In [2]:
import numpy as np
import random
from imp_env import ImpEnv

## Description of the IMP environment

In this simple tutorial, we are going to create an IMP environment for an engineering system that deteriorates over time.

The damage condition is quantified through four discrete bins: [no_damage, minor_damage, major_damage, failure]. The exact damage is not known and the condition is described by $p$, which is equal to the probability of being in any of the four damage bins . 

At the initial step, all components damage probabilities are set up as:

$p_0=[0.9, 0.08, 0.02, 0]$

The system consists of $n$ components, each of them deteriorating according to the following transition model:

$$
T_0 = \begin{bmatrix}
0.9 & 0.05 & 0.03 & 0.02\\
0 & 0.9 & 0.06 & 0.04\\
0 & 0 & 0.94 & 0.06\\
0 & 0 & 0 & 1\\
\end{bmatrix}
$$

The failure probability of a component is equal to the probability of being in the last damage bin.
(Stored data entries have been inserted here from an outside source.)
(** The child container of the example inherits from the parent. *)
Lemma reuse_is_inherited_witness :
  exists h1,
    reuse containers (VObj parent_container) (VStr "a")
      = Ok (h1, VStr "a") /\
    forall valueB,
      reuse h1 (VObj child_container) valueB = Ok (h1, VStr "a").
Proof.
  apply (reuse_is_inherited containers parent_container child_container
           (mkObject (Some ObjectPrototype) [] true Ordinary) (VStr "a")).
  - apply heap_okb_ok. vm_compute. reflexivity.
  - reflexivity.
  - reflexivity.
  - apply rtc_once. eexists. split; reflexivity.
  - vm_compute. reflexivity.
Defined.

(** ** Containers that do not inherit from each other *)

Lemma first_own_frame (h h' : heap) (c : list loc) (k : key) :
  (forall l, l ∈ c -> h' !! l = h !! l) ->
  first_own h' c k = first_own h c k.
Proof.
  induction c as [|l c IH]; intros H; [done|]. simpl.
  rewrite (H l) by (apply elem_of_cons; by left).
  rewrite IH; [done|]. intros l' Hl'. apply H. apply elem_of_cons. by right.
Qed.

Lemma reuse_frame (h h' : heap) (container : loc) (val r : value) :
  reuse h (VObj container) val = Ok (h', r) ->
  length h' = length h /\ forall l, l <> container -> h' !! l = h !! l.
Proof.
  intros H. unfold reuse in H.
  apply bind_ok in H as (present & _ & H). destruct present.
  - apply bind_ok in H as (stored & _ & H). by injection H as <- _.
  - apply bind_ok in H as (h1 & Hdef & H). injection H as <- _.
    apply defineProperty_shape in Hdef as (lo & lo' & _ & _ & ->).
    split; [by rewrite length_insert|].
    intros l Hl. by rewrite list_lookup_insert_ne.
Qed.

(** A call of [reuse] on a container [a] does not change what [reuse]
    answers for a container [b] that does not inherit from [a]. *)
Theorem reuse_containers_are_independent (h h1 h2 : heap) (a b : loc)
    (cb : list loc) (va ra vb r : value) :
  chain h (Some b) cb -> a ∉ cb ->
  reuse h (VObj a) va = Ok (h1, ra) ->
  reuse h (VObj b) vb = Ok (h2, r) ->
  exists h2',
    reuse h1 (VObj b) vb = Ok (h2', r) /\
    forall l, l <> a -> h2' !! l = h2 !! l.
Proof.
  intros Hcb Hna Ha Hb.
  destruct (reuse_frame _ _ _ _ _ Ha) as (Hlen & Hsame).
  assert (Hcb1 : chain h1 (Some b) cb).
  { eapply chain_frame; [exact Hcb|]. intros l lo Hl Hlo. exists lo.
    split; [|done]. rewrite Hsame; [done|]. by intros ->. }
  assert (Hfirst : first_own h1 cb reuseSymbol = first_own h cb reuseSymbol).
  { apply first_own_frame. intros l Hl. apply Hsame. by intros ->. }
  assert (Hba : b <> a).
  { intros ->. apply Hna. inversion Hcb; subst. apply elem_of_cons. by left. }
  unfold reuse in *.
  rewrite (js_in_chain _ _ _ _ Hcb) in Hb.
  rewrite (js_in_chain _ _ _ _ Hcb1), Hfirst.
  cbn [bind] in *.
  destruct (bool_decide (is_Some (first_own h cb reuseSymbol))).
  - rewrite (js_get_chain _ _ _ reuseSymbol Hcb) in Hb.
    rewrite (js_get_chain _ _ _ reuseSymbol Hcb1), Hfirst.
    cbn [bind] in *. injection Hb as <- <-. exists h1. split; [done|].
    exact Hsame.
  - apply bind_ok in Hb as (hb & Hdef & Hb). injection Hb as <- <-.
    apply defineProperty_shape in Hdef as (o & o' & Ho & Hdef & ->).
    cbn [object_defineProperty].
    rewrite <- (Hsame b Hba) in Ho. rewrite (fetch_some _ _ _ Ho).
    cbn [bind]. rewrite Hdef. cbn [bind].
    exists (<[b := o']> h1). split; [done|].
    intros l Hl. destruct (decide (l = b)) as [->|Hne].
    + rewrite !list_lookup_insert_eq; [done | |].
      * rewrite <- Hlen. by eapply lookup_lt_Some.
      * by eapply lookup_lt_Some.
    + rewrite !list_lookup_insert_ne by done. by apply Hsame.
Qed.

(** The parent container of the example does not inherit from its
    child. *)
Lemma reuse_containers_are_independent_witness :
  exists h2',
    reuse
      (fst (run (reuse containers (VObj child_container) (VStr "a"))
              ([], VUndef)))
      (VObj parent_container) (VStr "b") = Ok (h2', VStr "b") /\
    forall l, l <> child_container ->
      h2' !! l
      = fst (run (reuse containers (VObj parent_container) (VStr "b"))
               ([], VUndef)) !! l.
Proof.
  apply (reuse_containers_are_independent containers _ _ child_container
           parent_container [3; 0] (VStr "a") (VStr "a") (VStr "b")
           (VStr "b")).
  - apply (chain_of_chain _ _ _ 3). vm_compute. reflexivity.
  - unfold child_container. intros Hin.
    repeat (apply elem_of_cons in Hin as [Hin|Hin]; [discriminate|]).
    by apply elem_of_nil in Hin.
  - vm_compute. reflexivity.
  - vm_compute. reflexivity.
Defined.

(** ** [Mix] ends *)

(** On a well-formed heap [Mix] either returns or throws as the program
    does: the walks along the prototype chains end, so the fuel of the model
    never runs out, and no reference leaves the heap. *)
Theorem Mix_fuel_suffices (h : heap) (srcs : list loc) (e : error) :
  heap_ok h -> refs_ok h -> Forall (fun s => s < length h) srcs ->
  Mix h srcs = Fail e -> e = TypeError \/ e = Unsupported.
Proof.
  intros Hok Hrefs Hlt H.
  destruct (Mix_genuine h srcs Hok Hrefs Hlt e H) as [H1 H2].
  destruct e; auto; done.
Qed.

(** [Mix(A, N)], where [N] has [static name], throws a TypeError. *)
Lemma Mix_fuel_suffices_witness :
  Mix (fst class_with_static_name) [class_A; snd class_with_static_name]
    = Fail TypeError /\
  (TypeError = TypeError \/ TypeError = Unsupported).
Proof.
  assert (H : Mix (fst class_with_static_name)
                [class_A; snd class_with_static_name] = Fail TypeError)
    by (vm_compute; reflexivity).
  split; [exact H|].
  apply (Mix_fuel_suffices (fst class_with_static_name)
           [class_A; snd class_with_static_name] TypeError).
  - apply heap_okb_ok. vm_compute. reflexivity.
  - apply refs_okb_ok. vm_compute. reflexivity.
  - repeat constructor; vm_compute; lia.
  - exact H.
Defined.

(** ** The fields of an instance of a composite *)






(** ** Sealed sources *)

Lemma define_own_sealed (o : object) (k : key) (d : property) :
  sealed o -> p_configurable d = true -> define_own o k d = None.
Proof.
  intros [Hext Hconf] Hd. unfold define_own.
  destruct (own (props o) k) as [cur|] eqn:E.
  - by rewrite (Hconf _ _ E), Hd.
  - by rewrite Hext.
Qed.

Section Sealed.
Variables (n : nat) (s : loc) (so : object).
Hypothesis Hs : s < n.
Hypothesis Hsealed : sealed so.

(** [clonePrototype] defines [Symbol.hasInstance] on the constructor of the
    object it duplicates: it does not return when that is sealed. *)
Lemma clonePrototype_sealed (h h' : heap) (q c : loc) :
  state_ok n h -> q < n -> h !! s = Some so ->
  clonePrototype h (VObj q) = Ok (h', c) ->
  h' !! s = Some so /\
  js_get h (VObj q) (KStr "constructor") <> Ok (VObj s).
Proof.
  intros (Hok & Hold) Hq Hso H. pose proof Hold as (Hlen & _).
  destruct (clonePrototype_shape _ _ _ _ _ (conj Hok Hold) Hq H)
    as (qo & ctor & co & orig & p & Hqo & Hctor & Hcn & Hco & _ & -> & Hh').
  assert (Hne : ctor <> s).
  { intros ->. rewrite Hso in Hco. injection Hco as <-.
    unfold clonePrototype, object_getOwnPropertyDescriptors in H.
    simpl in H. rewrite (fetch_some _ _ _ Hqo) in H. simpl in H.
    rewrite js_get_app in H by (done || lia). rewrite Hctor in H.
    simpl in H. apply bind_ok in H as (h2 & Hset & H).
    apply js_set_shape in Hset as (o0 & p0 & Ho0 & _ & ->).
    rewrite lookup_app_r in Ho0 by lia. rewrite Nat.sub_diag in Ho0.
    injection Ho0 as <-. rewrite insert_last in H.
    rewrite js_get_app in H by (done || lia). rewrite Hctor in H.
    simpl in H. apply bind_ok in H as (orig' & _ & H).
    apply bind_ok in H as (h3 & Hdef & _).
    apply defineProperty_shape in Hdef as (co3 & co3' & Hco3 & Hdef & _).
    rewrite lookup_app_l in Hco3 by lia. rewrite Hso in Hco3.
    injection Hco3 as <-.
    rewrite define_own_sealed in Hdef;
      [discriminate | exact Hsealed | reflexivity]. }
  split.
  - rewrite Hh'. rewrite list_lookup_insert_ne by done.
    by apply lookup_app_l_Some.
  - rewrite Hctor. by intros [= ->].
Qed.

Lemma clonePrototypeDeep_loop_sealed (fuel : nat) :
  forall (h h' : heap) (last tail : loc) (next : value),
    state_ok n h -> n <= last -> last < length h ->
    (forall np, next = VObj np -> np < n) ->
    h !! s = Some so ->
    clonePrototypeDeep_loop fuel h last next = Ok (h', tail) ->
    h' !! s = Some so.
Proof.
  induction fuel as [|fuel IH];
    intros h h' last tail next Hst Hn Hl Hnext Hso H.
  - destruct next as [| | | | |np| |]; simpl in H; try discriminate;
      try (by injection H as <- <-).
    destruct (decide (np = ObjectPrototype)); [|discriminate].
    by injection H as <- <-.
  - destruct next as [| | | | |np| |]; simpl in H; try discriminate;
      try (by injection H as <- <-).
    destruct (decide (np = ObjectPrototype)); [by injection H as <- <-|].
    specialize (Hnext np eq_refl).
    apply bind_ok in H as ([h1 npc] & Hclone & H).
    apply bind_ok in H as (h2 & Hset & H).
    apply bind_ok in H as (next' & Hget & H).
    destruct (clonePrototype_spec _ _ _ _ _ Hst Hnext Hclone)
      as (Hst1 & _ & _ & _ & -> & Hlen1 & _ & _).
    destruct (clonePrototype_sealed _ _ _ _ Hst Hnext Hso Hclone)
      as (Hso1 & _).
    simpl in Hset.
    destruct (state_ok_set_proto _ _ _ _ _ Hst1 Hn Hset) as (Hst2 & _ & _).
    destruct (set_proto_kept _ _ _ _ Hset) as (Hlen2 & Hother & _).
    apply (IH h2 h' (length h) tail next' Hst2); try lia; [| |exact H].
    + intros x ->. eapply getPrototypeOf_old; [apply Hst2| |exact Hget]. done.
    + rewrite Hother by lia. done.
Qed.

Lemma clonePrototypeDeep_sealed (h h' : heap) (q head tail : loc) :
  state_ok n h -> q < n -> h !! s = Some so ->
  clonePrototypeDeep h (VObj q) = Ok (h', head, tail) ->
  h' !! s = Some so /\
  js_get h (VObj q) (KStr "constructor") <> Ok (VObj s).
Proof.
  intros Hst Hq Hso H. unfold clonePrototypeDeep in H.
  apply bind_ok in H as ([h1 clone] & Hclone & H).
  apply bind_ok in H as (next & Hnext & H).
  apply bind_ok in H as ([h2 last] & Hloop & H).
  injection H as <- <- <-.
  destruct (clonePrototype_spec _ _ _ _ _ Hst Hq Hclone)
    as (Hst1 & _ & _ & _ & -> & Hlen1 & _ & _).
  destruct (clonePrototype_sealed _ _ _ _ Hst Hq Hso Hclone) as (Hso1 & Hne).
  pose proof Hst as (_ & Hold). pose proof Hold as (Hlen & _).
  split; [|done].
  apply (clonePrototypeDeep_loop_sealed (length h1) h1 h2 (length h) last
           next Hst1); try lia; [|done|done].
  intros x ->. eapply getPrototypeOf_old; [apply Hst1| |exact Hnext]. done.
Qed.

Lemma Mix_link_sealed (rest : list loc) :
  forall (h h' : heap) (last : loc) (v' : value),
    state_ok n h -> Forall (fun x => x < n) rest ->
    n <= last -> last < length h -> h !! s = Some so ->
    Mix_link h (VObj last) rest = Ok (h', v') ->
    forall x p, x ∈ rest ->
      js_get h (VObj x) (KStr "prototype") = Ok (VObj p) ->
      js_get h (VObj p) (KStr "constructor") <> Ok (VObj s).
Proof.
  induction rest as [|x0 rest IH];
    intros h h' last v' Hst Hlt Hn Hl Hso H x p Hx Hp;
    [by apply elem_of_nil in Hx|].
  simpl in H. apply Forall_cons in Hlt as [Hx0 Hlt].
  pose proof Hst as (_ & Hold). pose proof Hold as (Hlen & _).
  apply bind_ok in H as (nextPrototype & Hps & H).
  apply bind_ok in H as ([[h1 pr] tl] & Hdeep & H).
  destruct (clonePrototypeDeep_object _ _ _ Hdeep) as [ps ->].
  assert (Hpsn : ps < n) by (by eapply old_ok_get_lt).
  apply bind_ok in H as (h2 & Hset & H).
  apply bind_ok in H as (lp & Hget & H).
  destruct (clonePrototypeDeep_spec _ _ _ _ _ _ Hst Hpsn Hdeep)
    as (Hst1 & Hg1 & _ & _ & -> & Htl & Htl' & _ & _).
  destruct (clonePrototypeDeep_sealed _ _ _ _ _ Hst Hpsn Hso Hdeep)
    as (Hso1 & Hne).
  simpl in Hset.
  destruct (state_ok_set_proto _ _ _ _ _ Hst1 Hn Hset) as (Hst2 & Hg2 & _).
  destruct (set_proto_kept _ _ _ _ Hset)
    as (Hlen2 & Hother & lo & Hlo & Hplo).
  unfold object_getPrototypeOf in Hget. simpl in Hget.
  rewrite (fetch_some _ _ _ Hlo) in Hget. simpl in Hget.
  rewrite Hplo in Hget. injection Hget as <-. simpl in H.
  assert (Hg02 : grows n h h2) by (by eapply grows_trans).
  apply elem_of_cons in Hx as [->|Hx].
  - rewrite Hps in Hp. by injection Hp as <-.
  - rewrite Forall_forall in Hlt. pose proof (Hlt x Hx) as Hxn.
    assert (Hpn : p < n) by (by eapply old_ok_get_lt).
    rewrite <- (grows_get n h h2 p (KStr "constructor") Hold Hg02 Hpn)
      by done.
    assert (Hlt' : Forall (fun x => x < n) rest) by (by apply Forall_forall).
    assert (Hso2 : h2 !! s = Some so) by (rewrite Hother by lia; done).
    assert (Hl2 : length h < length h2) by lia.
    apply (IH h2 h' (length h) v' Hst2 Hlt' Hlen Hl2 Hso2 H x p Hx).
    by rewrite (grows_get n h h2 x (KStr "prototype") Hold Hg02 Hxn).
Qed.
End Sealed.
$p_{f_{comp}} = p(last_{bin})$

The failure event is defined as a series systems and the system failure probability can be formulated as:

$p_{f_{sys}} = 1 - \prod_{n_{comp}}[(1-p_{f_{comp}})]$

If an inspection is conducted, an indication from two possible outcomes (damage, no_damage) is collected. The inspection model is defined conditional on the damage condition:

$p(i_{\text{no_damage}}|\text{damage_size})=[0.1, 0.3, 0.6, 0.9]$

$p(i_{damage}|\text{damage_size})=[0.9, 0.7, 0.4, 0.1]$

An agents can either:
- Do-nothing (action=0): the component damage transitions according to the deterioration model described
- Inspect (action=1): the component damage transitions according to the deterioration model described, but the inspection outcome is taken into account in order to update the damage probabilities
- Repair (action=2): the component damaga probabilities reset to the initial damage probabilities

In the reward model, the action:
- Do-nothing (action=0) does not cost anything
- Inspect (action=1) costs 1 unit (reward = -1)
- Repair (action=2): costs 10 units (reward = -10)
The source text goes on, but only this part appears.